Stig Bjørlykke wrote:
2007/8/30, Fulko Hew <fulko.hew@xxxxxxxxx>:
I was looking at the results from the Capture->Interface statistics display
and the information I get from _my_ embedded system, and I thought
I had an error, but I don't think I do...
Strange. I was just looking at this code earlier today to figure out
the same problem, and when I look closer to this it seems like you are
right. At least if the comments are correct.

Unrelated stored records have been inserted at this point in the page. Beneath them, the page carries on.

(* ===== verification/PairQR.v ===== *)
(** * cmd/pairqr: drawing a pairing link

    The four terminal renderings of the QR code's modules and its PNG.  The
    encoder that turns a link into modules is a library: a parameter. *)

From S2P Require Import Prelude GoStd GoNet.
From Stdlib Require Import Ascii.
#[local] Open Scope string_scope.
#[local] Open Scope list_scope.

(** The modules of a code, by row: true is dark. *)
Notation bitmap := (list (list bool)) (only parsing).

(** ** qrBitmap *)

(** gozxing's BitMatrix *)
Record BitMatrix := mkMatrix { GetWidth : nat; GetHeight : nat; GetBit : nat → nat → bool }.

Section QrBitmap.
(** qrcode.NewQRCodeWriter().Encode with the error correction and margin of the
    tool; [None]: an error. *)
Context (encode : string → option BitMatrix).

Definition qrBitmap (content : string) : option bitmap :=
  (λ matrix, map (λ row, map (λ column, GetBit matrix column row) (seq 0 (GetWidth matrix)))
               (seq 0 (GetHeight matrix))) <$> encode content.
End QrBitmap.

(** ** Writing *)

Inductive written := WOk | WErr | WPanic.

(** An io.Writer: what it was given, and the writes to come; [Some n] fails after
    n bytes. *)
Record Writer := mkWriter { wr_out : bytes; wr_faults : list (option nat) }.

(** io.WriteString *)
Definition write (s : string) : St Writer written := λ w,
  match wr_faults w with
  | Some n :: f => (WErr, mkWriter (wr_out w ++ take n (str_bytes s)) f)
  | f => (WOk, mkWriter (wr_out w ++ str_bytes s) (tl f))
  end.

Definition and_then (m k : St Writer written) : St Writer written :=
  let! r := m in match r with WOk => k | _ => ret r end.
Fixpoint each {A} (f : A → St Writer written) (l : list A) : St Writer written :=
  match l with [] => ret WOk | x :: l => and_then (f x) (each f l) end.

Definition esc : string := bytes_str [ascii_of_N 27].
Definition newline : string := bytes_str [ascii_of_N 10].
Fixpoint Repeat (s : string) (n : nat) : string := match n with O => "" | S n => s +:+ Repeat s n end.

(** [start], [start + step], ... below [len]: the indices of a counting loop. *)
Definition steps (step len : nat) : list nat := map (λ i, i * step)%nat (seq 0 ((len + step - 1) / step)).

(** The module at a row and a column; light outside. *)
Definition module_at (b : bitmap) (row column : nat) : bool :=
  default false (b !! row ≫= λ l, l !! column).

Definition reset : string := esc +:+ "[0m".
Definition ink : string := esc +:+ "[30;107m".

Section Render.
Context (b : bitmap) (indent : nat).

(** renderCameraTerminalQR *)
Definition blackCell : string := esc +:+ "[48;2;0;0;0m  ".
Definition whiteCell : string := esc +:+ "[48;2;255;255;255m  ".
Definition renderCameraTerminalQR : St Writer written :=
  each (λ row,
    and_then (write (Repeat " " indent))
      (and_then (each (λ dark : bool, write (if dark then blackCell else whiteCell)) row)
         (write (reset +:+ newline)))) b.

Definition renderLargeTerminalQR : St Writer written :=
  each (λ row,
    and_then (write (Repeat " " indent +:+ ink))
      (and_then (each (λ dark : bool, write (if dark then "██" else "  ")) row)
         (write (reset +:+ newline)))) b.

(** The runes of the braille patterns: a dot per module. *)
Definition dotMask : list (list Z) := [[1; 8]; [2; 16]; [4; 32]; [64; 128]]%Z.
Definition mask_at (rowOffset columnOffset : nat) : Z :=
  default 0%Z (dotMask !! rowOffset ≫= λ l, l !! columnOffset).
Definition braille_cell (row column : nat) : Z :=
  foldl (λ cell o, if module_at b (row + o.1) (column + o.2) then (cell + mask_at o.1 o.2)%Z else cell)
    10240%Z (o ← [0; 1; 2; 3]; map (pair o) [0; 1])%nat.

(** string(rune) for a rune of three bytes *)
Definition rune_string (r : Z) : string :=
  bytes_str (map (λ n, ascii_of_N (Z.to_N n)) [224 + r / 4096; 128 + r / 64 mod 64; 128 + r mod 64]%Z).

Definition renderSmallTerminalQR : St Writer written :=
  each (λ row,
    and_then (write (Repeat " " indent +:+ ink))
      (and_then (each (λ column, write (rune_string (braille_cell row column)))
                   (steps 2 (length (default [] (b !! row)))))
         (write (reset +:+ newline)))) (steps 4 (length b)).

(** A cell of two rows; the row below may be missing, but not shorter. *)
Definition compact_cell (topDark bottomDark : bool) : string :=
  if topDark && bottomDark then "█" else if topDark then "▀" else if bottomDark then "▄" else " ".
Definition renderCompactTerminalQR : St Writer written :=
  each (λ row,
    and_then (write (Repeat " " indent +:+ ink))
      (and_then (each (λ ct : nat * bool,
                   match b !! S row with
                   | None => write (compact_cell ct.2 false)
                   | Some below => match below !! ct.1 with
                                   | Some bottomDark => write (compact_cell ct.2 bottomDark)
                                   | None => ret WPanic
                                   end
                   end) (imap pair (default [] (b !! row))))
         (write (reset +:+ newline)))) (steps 2 (length b)).
End Render.

(** [run] accepts these four modes. *)
Inductive renderMode := Camera | Large | Compact | Small.

Section RenderTerminal.
Context (encode : string → option BitMatrix).
Definition render_bitmap (mode : renderMode) : bitmap → nat → St Writer written :=
  match mode with
  | Camera => renderCameraTerminalQR
  | Large => renderLargeTerminalQR
  | Compact => renderCompactTerminalQR
  | Small => renderSmallTerminalQR
  end.
Definition renderTerminalQR (content : string) (mode : renderMode) (indent : nat) : St Writer written :=
  match qrBitmap encode content with
  | None => ret WErr
  | Some b => render_bitmap mode b indent
  end.
End RenderTerminal.

(** ** writePNG: the image *)

Definition modulePixels : nat := 5.

(** The grey pixels that were set, by x and y: 0 is black. *)
Definition set_module (row column : nat) (dark : bool) (img : gmap (nat * nat) Z) : gmap (nat * nat) Z :=
  let shade := (if dark then 0 else 255)%Z in
  foldl (λ img y, foldl (λ img x, <[(x, y) := shade]> img) img (seq (column * modulePixels) modulePixels))
    img (seq (row * modulePixels) modulePixels).
Definition png_image (b : bitmap) : gmap (nat * nat) Z :=
  foldl (λ img rl, foldl (λ img cd, set_module rl.1 cd.1 cd.2 img) img (imap pair rl.2)) ∅ (imap pair b).


(** ** Where the link leads *)

(** isLoopbackHost; only the ASCII runes fold to those of "localhost", but for
    the long s (U+017F). *)
Fixpoint fold_long_s (l : bytes) : bytes :=
  match l with
  | a :: (b :: rest) as tail =>
      if ((code a =? 197) && (code b =? 191))%N then "s"%char :: fold_long_s rest else a :: fold_long_s tail
  | _ => l
  end.
Definition isLoopbackHost (host : string) : bool :=
  EqualFoldASCII (bytes_str (fold_long_s (str_bytes (TrimSpace host)))) "localhost"
  || match ParseIP host with Some ip => IsLoopback ip | None => false end.

(** The private IPv4 networks and the link-local one. *)
Definition IsPrivate4 (ip : list Z) : bool :=
  match ip with
  | a :: b :: _ => (a =? 10)%Z || ((a =? 172) && (Z.land b 240 =? 16))%Z || ((a =? 192) && (b =? 168))%Z
  | _ => false
  end.
Definition IsLinkLocalUnicast4 (ip : list Z) : bool :=
  match ip with a :: b :: _ => ((a =? 169) && (b =? 254))%Z | _ => false end.

(** net.ParseCIDR's address, when the text has one; a mask is a decimal number
    of at most the address' bits. *)
Definition parse_mask (l : bytes) : option Z :=
  match l with [] => None | _ => match digits_value 0 l with Some n => if (n <? 16777215)%Z then Some n else None | None => None end end.
Definition ParseCIDR (s : string) : option (list Z) :=
  let l := str_bytes s in
  match index_byte "/" l with
  | None => None
  | Some i =>
      match parse_ip (take i l), parse_mask (drop (S i) l) with
      | Some ip, Some n => if (n <=? (if has_byte ":" (take i l) then 128 else 32))%Z then Some ip else None
      | _, _ => None
      end
  end.

Record NetInterface := mkInterface {
  if_Name : string; if_Up : bool; if_Loopback : bool; if_Addrs : option (list string) }.

(** The IPv4 address detectLANIPv4 may choose from a text. *)
Definition lan_address (address : string) : option (list Z) :=
  match ParseCIDR address ≫= To4 with
  | Some ip => if IsLoopback (v4_prefix ++ ip) || IsLinkLocalUnicast4 ip || negb (IsPrivate4 ip) then None else Some ip
  | None => None
  end.
Definition lan_score (name : string) : Z :=
  (100 + (if String.eqb name "en0" || String.eqb name "en1" then 100 else 0)
   - (if HasPrefix name "utun" || HasPrefix name "bridge" then 50 else 0))%Z.
Definition candidates (i : NetInterface) : list (list Z * Z) :=
  if negb (if_Up i) || if_Loopback i then []
  else match if_Addrs i with
       | None => []
       | Some addresses => map (λ ip, (ip, lan_score (if_Name i))) (omap lan_address addresses)
       end.
(** The best so far gives way to a better one only. *)
Definition better (best : option (list Z * Z)) (c : list Z * Z) : option (list Z * Z) :=
  match best with Some b => if (b.2 <? c.2)%Z then Some c else best | None => Some c end.
Definition detectLANIPv4 (interfaces : option (list NetInterface)) : option (list Z) :=
  interfaces ≫= λ l, fst <$> foldl better None (l ≫= candidates).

But when testing on a older linux machine with svn 21019 it seems to
work correctly. Hmmm, maybe we both have the unix version of libpcap
with the same error as winpcap?
"The unix version of libpcap" is really several different UN*X versions
of libpcap; both libpcap and WinPcap share a bunch of code, but even
libpcap on one UN*X doesn't necessarily share the low-level capture
code, including the capture-statistics code, with libpcap on another
version of UN*X, and WinPcap doesn't share it with any UN*X version of
libpcap. (That's one thing libpcap is about - providing as
platform-independent as possible an interface to doing captures on OSes
with very different underlying packet capture mechanisms.)

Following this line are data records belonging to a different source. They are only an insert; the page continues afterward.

Lemma set_row_lookup (a n y : nat) (s : Z) (img : gmap (nat * nat) Z) (x' y' : nat) :
  foldl (λ (img : gmap (nat * nat) Z) x, <[(x, y) := s]> img) img (seq a n) !! (x', y')
  = if decide (y = y' ∧ a ≤ x' < a + n)%nat then Some s else img !! (x', y').
Proof.
  revert a img. induction n as [|n IH]; intros a img; cbn [seq foldl].
  - case_decide; [lia|done].
  - rewrite IH, lookup_insert.
    destruct (decide (y = y' ∧ S a ≤ x' < S a + n)%nat), (decide (y = y' ∧ a ≤ x' < a + S n)%nat); try done; try lia.
    + assert (a = x' ∧ y = y') as [-> ->] by lia. by rewrite decide_True.
    + rewrite decide_False; [done|]. intros [= -> ->]. lia.
Qed.
Lemma set_block_lookup (c p r n : nat) (s : Z) (img : gmap (nat * nat) Z) (x' y' : nat) :
  foldl (λ (img : gmap (nat * nat) Z) y, foldl (λ (img : gmap (nat * nat) Z) x, <[(x, y) := s]> img) img (seq c p)) img (seq r n) !! (x', y')
  = if decide (r ≤ y' < r + n ∧ c ≤ x' < c + p)%nat then Some s else img !! (x', y').
Proof.
  revert r img. induction n as [|n IH]; intros r img; cbn [seq foldl].
  - case_decide; [lia|done].
  - rewrite IH, set_row_lookup. repeat case_decide; (done || lia).
Qed.
Lemma block_index n k : (n * 5 ≤ k < n * 5 + 5 ↔ n = k / 5)%nat.
Proof.
  split; [intros H; apply (Nat.div_unique _ _ _ (k - n * 5)); lia|]. intros ->.
  pose proof (Nat.div_mod_eq k 5). pose proof (Nat.mod_upper_bound k 5). lia.
Qed.
Lemma set_module_lookup (row column : nat) (dark : bool) (img : gmap (nat * nat) Z) (x y : nat) :
  set_module row column dark img !! (x, y)
  = if decide (row = y / 5 ∧ column = x / 5)%nat then Some (shade_of dark) else img !! (x, y).
Proof.
  unfold set_module, modulePixels. rewrite set_block_lookup.
  pose proof (block_index row y) as Hy. pose proof (block_index column x) as Hx.
  destruct (decide (row * 5 ≤ y < row * 5 + 5 ∧ column * 5 ≤ x < column * 5 + 5)%nat),
    (decide (row = y / 5 ∧ column = x / 5)%nat); try done; [tauto|tauto].
Qed.
Lemma set_modules_lookup (row : nat) (l : list bool) (img : gmap (nat * nat) Z) (x y : nat) :
  foldl (λ (img : gmap (nat * nat) Z) cd, set_module row cd.1 cd.2 img) img (imap pair l) !! (x, y)
  = match (if decide (row = y / 5)%nat then l !! (x / 5)%nat else None) with
    | Some d => Some (shade_of d)
    | None => img !! (x, y)
    end.
Proof.
  induction l as [|d l IH] using rev_ind; [by case_decide|].
  rewrite imap_app, foldl_app. cbn [imap foldl fst snd]. rewrite set_module_lookup, IH, Nat.add_0_r.
  rewrite lookup_app. destruct (decide (row = y / 5)%nat) as [Hr|Hr]; [|by rewrite decide_False by tauto].
  destruct (l !! _) as [d'|] eqn:E; [apply lookup_lt_Some in E|apply lookup_ge_None in E].
  - rewrite decide_False; [done|]. lia.
  - destruct (decide (row = y / 5 ∧ length l = x / 5)%nat) as [H|H].
    + by replace (x / 5 - length l)%nat with 0%nat by lia.
    + destruct (x / 5 - length l)%nat as [|n] eqn:En; [lia|done].
Qed.
Lemma png_lookup b (x y : nat) :
  png_image b !! (x, y) = shade_of <$> (b !! (y / 5)%nat ≫= λ l, l !! (x / 5)%nat).
Proof.
  unfold png_image. induction b as [|l b IH] using rev_ind; [cbn [imap foldl]; by rewrite lookup_empty|].
  rewrite imap_app, foldl_app. cbn [imap foldl fst snd]. rewrite set_modules_lookup, IH, Nat.add_0_r, lookup_app.
  case_decide as Hd.
  - destruct (b !! _) as [l'|] eqn:E; [apply lookup_lt_Some in E; lia|].
    rewrite <- Hd, Nat.sub_diag. simpl. by destruct (l !! _).
  - destruct (b !! _) as [l'|] eqn:E; [done|]. apply lookup_ge_None in E.
    destruct (y / 5 - length b)%nat as [|n] eqn:En; [|done]. lia.
Qed.

(** ** No rendering panics *)

Definition calm_writer (m : St Writer written) : Prop := ∀ w, (m w).1 ≠ WPanic.

Lemma calm_write s : calm_writer (write s).
Proof. intros [out [|[n|] f]]; done. Qed.
Lemma calm_then m k : calm_writer m → calm_writer k → calm_writer (and_then m k).
Proof.
  intros Hm Hk w. unfold and_then. cbn [bind st_monad]. pose proof (Hm w).
  destruct (m w) as [[| |] w']; [apply Hk|done|done].
Qed.
Lemma calm_each {A} (f : A → St Writer written) l : (∀ x, x ∈ l → calm_writer (f x)) → calm_writer (each f l).
Proof.
  induction l as [|x l IH]; intros H; [done|]. apply calm_then; [apply H; by left|]. apply IH.
  intros y Hy. apply H. by right.
Qed.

On systems with BPF (various free-software BSDs, a certain
free-software-at-the-UN*X-layer Mach+BSD, and AIX), statistics come from
the kernel, and are not reset when fetched from the kernel.
On Linux:
in pre-2.4 kernels, statistics are calculated in userland (which means
you don't know how many packets were discarded because they didn't match
the filter, if the filtering is being done in the kernel (as is the case
in 2.2 and later kernels, at least if socket filters are enabled in the
kernel), and just keep accumulating;
in 2.4 and later kernels, statistics come from the kernel, and are
reset when fetched from the kernel. Really old versions of libpcap
(pre-0.7) didn't know that, and treated them like pre-2.4 kernels;
"middle-aged" versions of libpcap (0.7[.x] and 0.8[.x]) fetched
statistics from the kernel, but didn't compensate for this by keeping
its own copy of the statistics, adding the fetched values to that copy,
and returning the accumulated values as the statistics; libpcap 0.9.0
and later do that (0.9.0 through 0.9.4 had some bugs in that, fixed in
0.9.5).
On Windows, at least with WinPcap 4.x, statistics come from the kernel,
and are not reset when fetched from the kernel.

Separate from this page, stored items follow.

Lemma presenting_heading : presenting link (print_heading no_color stdout_device local_time fs expires).
Proof. unfold print_heading. presenting. Qed.
Lemma presenting_link : presenting link (print_link no_color stdout_device fs link).
Proof. unfold print_link. presenting. Qed.
Lemma presenting_path path : presenting link (print_path no_color stdout_device fs path).
Proof. unfold print_path. presenting. Qed.
Lemma presenting_warning : presenting link (print_warning no_color stdout_device stderr_device fs).
Proof. unfold print_warning. destruct (_ && _); presenting. Qed.
Lemma presenting_qr : presenting link (print_qr encode no_color stdout_device error_text fs mode link).
Proof. unfold print_qr, print_qr_heading, fail_text. presenting. Qed.

(** The text is in the output. *)
Definition shows (text : string) (s : PState) : Prop :=
  ∃ pre post, wr_out (ps_stdout s) = (pre ++ str_bytes text ++ post)%list.
Lemma shows_presents text s s' : shows text s → presents link s s' → shows text s'.
Proof.
  intros (pre&post&E) ((rest&Er)&_). exists pre, (post ++ rest)%list. rewrite Er, E. by rewrite <- !app_assoc.
Qed.

(** The code of the link has been drawn, without an error, in the output. *)
Definition drawn (s : PState) : Prop :=
  ∃ b w0 w1, qrBitmap encode link = Some b
    ∧ render_bitmap mode b (Z.to_nat (flag_int "terminal-indent" fs)) w0 = (WOk, w1)
    ∧ wr_out w0 `prefix_of` wr_out w1 ∧ wr_out w1 `prefix_of` wr_out (ps_stdout s).

Lemma print_shows pre post s :
  wr_faults (ps_stdout s) = [] → shows link (fprint_out (pre +:+ link +:+ post) s).2.
Proof.
  intros Hf. unfold fprint_out, on_stdout, write. cbn [bind st_monad]. rewrite Hf. cbn.
  exists (wr_out (ps_stdout s) ++ str_bytes pre)%list, (str_bytes post).
  rewrite !str_bytes_app. by rewrite <- !app_assoc.
Qed.

Lemma print_link_shows s :
  wr_faults (ps_stdout s) = [] → shows link (print_link no_color stdout_device fs link s).2.
Proof.
  intros Hf. unfold print_link. destruct (styled _).
  - set (o := styleForWriter _ _ _).
    replace (os_green o +:+ "Copyable URL" +:+ os_reset o +:+ newline +:+ link +:+ newline)
      with ((os_green o +:+ "Copyable URL" +:+ os_reset o +:+ newline) +:+ link +:+ newline); [by apply print_shows|].
    apply str_bytes_inj. rewrite !str_bytes_app. by rewrite <- !app_assoc.
  - by apply (print_shows ("Pairing link:" +:+ newline) newline).
Qed.

Lemma print_qr_drawn s s' :
  print_qr encode no_color stdout_device error_text fs mode link s = (Code 0, s') → drawn s'.
Proof.
  unfold print_qr. cbn [bind st_monad]. destruct (print_qr_heading _ _ _ s) as [[] s1].
  unfold on_stdout at 1. pose proof (appends_render link mode (Z.to_nat (flag_int "terminal-indent" fs)) (ps_stdout s1)) as [Hp _].
  unfold renderTerminalQR in *. destruct (qrBitmap encode link) as [b|] eqn:Eb; [|by intros ?%fail_text_code].
  destruct (render_bitmap _ _ _ (ps_stdout s1)) as [[| |] w1] eqn:Er; [|by intros ?%fail_text_code|done].
  destruct (fprint_out newline _) as [[] s2] eqn:E2. apply (presenting_eq link) in E2 as (H2&_); [|apply presenting_print].
  intros H. apply pair_equal_spec in H as [_ <-]. by exists b, (ps_stdout s1), w1.
Qed.

Lemma presenting_output :
  presenting link (write_output encode cwd mkdir_ok open_ok png_ok close_ok chmod_ok no_color stdout_device
                     error_text fs link).
Proof. unfold write_output, fail_text. repeat (presenting || apply presenting_path). Qed.
Lemma presenting_when b m : presenting link m → presenting link (when b m).
Proof. destruct b; [done|]. intros _. apply presenting_ret. Qed.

On other OSes, statistics are calculated in userland and just keep
accumulating.
So the unusual case is Linux systems with
a 2.4 or later kernel and libpcap was built on a system with a newer
kernel (and glibc?) so that it tries to fetch statistics from the kernel
and
libpcap 0.7[.x] and 0.8[.x]
where code that assumes that statistics fetched from libpcap are
cumulative (which they are supposed to be!) will break.
The "XXX" in the comment before update_if() is mine; I have no idea why
the claim was made that, in winpcap, pcap_stats() "returns the number of
packets since the last pcap_stats call".